3.   Optimise the full value of the workforce to drive business goals

A fully optimised workforce is possible to achieve, but organisations need to continuously optimise and drive more value from their workforce. For employers with a large hourly workforce, for instance, they need predictive abilities to forecast labour demand and needed skills, as well as the ability to continuously upskill and reskill their employees. The employee experience must also allow employees to designate when and where they would like to work, take additional learning, sign up for additional shifts, communicate with their managers, and generally have more say and control over their work lives.

Driving business continuity with workplace optimisation

As the pandemic has demonstrated – for better or for worse – organisations must be prepared for a more resilient future, one in which there could be continued shocks from disruptions like natural disasters or health crises.

They also need to be able to create new revenue streams and business models, with a workforce ready to support them, Sia highlighted.
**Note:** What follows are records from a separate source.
(** * hystrix-go: the command executor ([hystrix/hystrix.go])

    A model of [Go], [Do] and [tryFallback] as a small interleaving machine.
    One call of [Go] launches two goroutines, called here the worker
    (lines 58-120) and the deadline (lines 122-149); [Do] adds the calling
    goroutine, blocked in its [select] (line 186).  Every statement that
    touches shared memory is one atomic step; a program counter named after
    its source line says where each goroutine stands.  A schedule picks
    which goroutine moves next, and, at a [select] with two ready cases,
    which case is taken. *)

From Stdlib Require Import String ZArith List Bool Arith Lia.
Import ListNotations.
Local Open Scope string_scope.
Local Open Scope list_scope.

(** ** Errors *)

(** Go's [error] interface, as far as this file needs it: the package's own
    [CircuitError] and the plain string errors that [fmt.Errorf] builds and
    that user code returns.  A nil [error] is [None] of [option error]. *)
Inductive error : Type :=
| CircuitError (Message : string)
| errorString (s : string).

Definition Error (e : error) : string :=
  match e with
  | CircuitError Message => ("hystrix: " ++ Message)%string
  | errorString s => s
  end.

Definition ErrMaxConcurrency : error := CircuitError "max concurrency".
Definition ErrCircuitOpen : error := CircuitError "circuit open".
Definition ErrTimeout : error := CircuitError "timeout".

(** [fmt.Errorf("fallback failed with '%v'. run error was '%v'", fallbackErr, err)]:
    the verb [%v] prints an error through its [Error] method. *)
Definition Errorf (fallbackErr err : error) : error :=
  errorString ("fallback failed with '" ++ Error fallbackErr
               ++ "'. run error was '" ++ Error err ++ "'")%string.

(** ** Closures *)

(** What a closure handed to [Go] does when called: it returns an error
    (or nil), possibly after sending on the [done] channel of an enclosing
    [Do] (lines 165 and 175), a send that blocks while that channel is
    full. *)
Inductive action : Type :=
| Ret (err : option error)
| SendDone (k : action).

Definition runFunc : Type := unit -> action.
Definition fallbackFunc : Type := error -> action.

Fixpoint sends (a : action) : nat :=
  match a with
  | Ret _ => 0
  | SendDone k => S (sends k)
  end.

(** ** Program counters *)

(** Inside [tryFallback] (lines 194-223). *)
Inductive tfpc : Type :=
| T198                      (* once.Do(...) *)
| T200                      (* in the once: if fallback == nil *)
| T206 (a : action)         (* fallbackErr := fallback(err), running *)
| T208 (fallbackErr : error)(* ReportEvent("fallback-failure"); errors <- Errorf *)
| T213                      (* ReportEvent("fallback-success"); errors <- nil *)
| T216 (r : option error)   (* leaving once.Do: the once is marked done *)
| T222 (r : option error).  (* return <-errors *)

(** The worker goroutine (lines 58-120). *)
Inductive wpc : Type :=
| W64                       (* if !circuit.AllowRequest() *)
| W65                       (* stopMutex.Lock() *)
| W67                       (* if stop { return } *)
| W70                       (* stop = true *)
| W72                       (* ReportEvent("short-circuit") *)
| W73 (t : tfpc)            (* tryFallback(..., ErrCircuitOpen) *)
| W75 (err : error)         (* errChan <- err *)
| W66                       (* deferred stopMutex.Unlock() of line 66 *)
| W85                       (* ticketMutex.Lock() *)
| W86                       (* select: ticket = <-Tickets, or default *)
| W88                       (* ticketMutex.Unlock(), ticket held *)
| W90                       (* ticketMutex.Unlock(), default case *)
| W91                       (* ReportEvent("rejected") *)
| W92 (t : tfpc)            (* tryFallback(..., ErrMaxConcurrency) *)
| W94 (err : error)         (* errChan <- err *)
| W100                      (* runErr := run(), the call *)
| W100r (a : action)        (* run() running *)
| W103 (runErr : option error)   (* stopMutex.Lock() *)
| W105 (runErr : option error)   (* if stop { return } *)
| W108 (runErr : option error)   (* stop = true; if runErr != nil *)
| W111 (runErr : error)     (* ReportEvent("failure") *)
| W112 (runErr : error) (t : tfpc)  (* tryFallback(..., runErr) *)
| W114 (err : error)        (* errChan <- err; return *)
| W119                      (* ReportEvent("success") *)
| W104                      (* deferred stopMutex.Unlock() of line 104 *)
| W59                       (* deferred finished <- true *)
| W_exit.

(** The deadline goroutine (lines 122-149). *)
Inductive dpc : Type :=
| D132                      (* select: <-finished, or <-timer.C *)
| D135                      (* stopMutex.Lock() *)
| D138                      (* if !stop *)
| D139                      (* stop = true *)
| D141                      (* ReportEvent("timeout") *)
| D143 (t : tfpc)           (* tryFallback(..., ErrTimeout) *)
| D145 (err : error)        (* errChan <- err *)
| D136                      (* deferred stopMutex.Unlock() *)
| D130                      (* deferred timer.Stop() *)
| D124                      (* deferred ticketMutex.Lock() *)
| D125                      (* circuit.executorPool.Return(ticket) *)
| D126                      (* ticketMutex.Unlock() *)
| D_exit.

(** The goroutine that called [Go] or [Do]. *)
Inductive cpc : Type :=
| C_none                    (* called Go and does not wait *)
| C_recv                    (* called Go and receives: <-errChan *)
| C186                      (* in Do: select on done and errChan *)
| C_ret (r : option error). (* holds the value it waited for *)

(** ** State *)

(** The values of the channel [Tickets] and of the events' fields. *)
Definition Ticket : Type := nat.          (* a non-nil *struct{} *)
Definition event : Type := (string * Z)%type. (* eventType, runDuration *)

Record state : Type := {
  (* locals of Go shared by its goroutines *)
  stop : bool;
  stopMutex : bool;                  (* locked *)
  ticket : option Ticket;
  ticketMutex : bool;
  errChan : list error;              (* make(chan error, 1) *)
  finished : list bool;              (* make(chan bool, 1) *)
  onceDone : bool;                   (* fallbackOnce *)
  onceM : bool;
  (* local of Do *)
  done : list unit;                  (* make(chan struct{}, 1) *)
  (* calls received by the collaborators *)
  events : list event;               (* circuit.ReportEvent *)
  returned : list (option Ticket);   (* circuit.executorPool.Return *)
  runCalls : nat;                    (* calls of run *)
  fallbackCalls : list error;        (* arguments of the calls of fallback *)
  (* the goroutines *)
  w_pc : wpc;
  d_pc : dpc;
  c_pc : cpc
}.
The goal, she added, is to protect the business and increase resilience to better withstand, and potentially capitalise on, future marketplace disruptions, fluctuations in business demand, and changes in business strategy.

Technology is likely to have a key role to play as workplace optimisation focuses on using artificial intelligence (AI) to automate time-consuming tasks, provide critical information to employees and managers right in the flow of work, and make it easier to create and adjust new organisational structures to support change and times of unpredictable disruption.

As talent competition becomes more intense, it is also critical to balance the needs of the business with the needs of individual employees. The ability for HR and operations to adapt the workforce to change are now strategic differentiators in the marketplace.

Sia added, “Workforce optimisation is a critical lever in driving business continuity and profitability through any type of change. By adopting the previously ‘hidden strategy’ of effective workforce optimisation, employers can do more than just navigate business disruptions, no matter how unexpected. They can emerge even stronger.”